Buddy, our cat, died the other day. Although he had been really, really ill for a few days and was staying at the vet’s to be rehydrated and treated, it was still unexpected. Death always is for me. It catches me off guard every damn time and never fails to piss me off.
He was his sweet old self one night, begging for treats, waiting for us to get in bed, hissing and growling if T dared to put his arm outside the covers, etc. The next morning he was seriously ill, lying under our bed with the look of death about him. Even with our vet’s best efforts, he never rebounded. Based on his symptoms, it could have been any number of causes.

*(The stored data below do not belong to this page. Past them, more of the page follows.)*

Lemma round_integer x k :
  x == inject_Z k -> (0 < k < 2 ^ 53)%Z -> round x == inject_Z k.
Proof.
  intros Hx Hk.
  assert (Hpos : 0 < x).
  { rewrite Hx. change 0 with (inject_Z 0). rewrite <- Zlt_Qlt. lia. }
  rewrite (round_pos Hpos).
  pose proof (exponent_le Hpos) as He.
  set (e := exponent x) in *.
  assert (Hlt : x < 2 ^ 53).
  { rewrite Hx, two_power_Z by lia. rewrite <- Zlt_Qlt. lia. }
  assert (He52 : (e <= 52)%Z).
  { destruct (Z_le_gt_dec e 52) as [|Hgt]; [assumption|].
    assert (2 ^ 53 <= 2 ^ e) by (apply Qpower_le_compat_l; [lia | discriminate]).
    lra. }
  assert (Hs : 2 ^ (52 - e) == inject_Z (2 ^ (52 - e))) by (apply two_power_Z; lia).
  assert (Hspos : (0 < 2 ^ (52 - e))%Z) by (apply Z.pow_pos_nonneg; lia).
  rewrite (@nearest_even_integer _ (k * 2 ^ (52 - e))%Z).
  - rewrite Hs, inject_Z_mult. field.
    change 0 with (inject_Z 0). rewrite inject_Z_injective. lia.
  - rewrite Hx, Hs, inject_Z_mult. reflexivity.
Qed.

Lemma of_nat_exact k :
  (0 < Z.of_nat k < 2 ^ 53)%Z -> of_nat k == inject_Z (Z.of_nat k).
Proof. intros Hk. apply round_integer; [reflexivity | exact Hk]. Qed.

Section Share.
Variables n t m : nat.
Hypothesis Ht : (1 <= t <= n)%nat.
Hypothesis Hm : (1 <= m <= t)%nat.
Hypothesis Hsmall : (3 * Z.of_nat n * Z.of_nat t < 2 ^ 53)%Z.

Let nQ := inject_Z (Z.of_nat n).
Let tQ := inject_Z (Z.of_nat t).
Let mQ := inject_Z (Z.of_nat m).

Lemma share_operands :
  of_nat n == nQ /\ of_nat t == tQ /\ of_nat m == mQ /\
  1 <= tQ /\ tQ <= nQ /\ 1 <= mQ /\ mQ <= tQ /\
  nQ * tQ * 3 < 9007199254740992.
Proof.
  assert (Hpow : (2 ^ 53 = 9007199254740992)%Z) by reflexivity.
  repeat split.
  - apply of_nat_exact. nia.
  - apply of_nat_exact. nia.
  - apply of_nat_exact. nia.
  - unfold tQ. change 1 with (inject_Z 1). rewrite <- Zle_Qle. lia.
  - unfold tQ, nQ. rewrite <- Zle_Qle. lia.
  - unfold mQ. change 1 with (inject_Z 1). rewrite <- Zle_Qle. lia.
  - unfold tQ, mQ. rewrite <- Zle_Qle. lia.
  - unfold tQ, nQ. change 3 with (inject_Z 3).
    change 9007199254740992 with (inject_Z 9007199254740992).
    rewrite <- !inject_Z_mult, <- Zlt_Qlt. lia.
Qed.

The night after he died I had a dream about change. First I dreamed I saw his dead body. Then suddenly Buddy the Cat was alive again and with my Mom, his original owner. We took him in 2008 when she went into assisted living where they did not allow pets. I remember we had to pull him out from under her bed and he clawed T’s arm open. Buddy was always a bit anxious and neurotic, as I am. We shared the same mother.
Then, in my dream of change, I was suddenly in my old workplace. There was no one there I knew. All had changed. All was different. I was alone and it was disconcerting. And like dreams always are, I remembered that dreams are about the dreamer. This was a message to me from my self. I had to think about it hard.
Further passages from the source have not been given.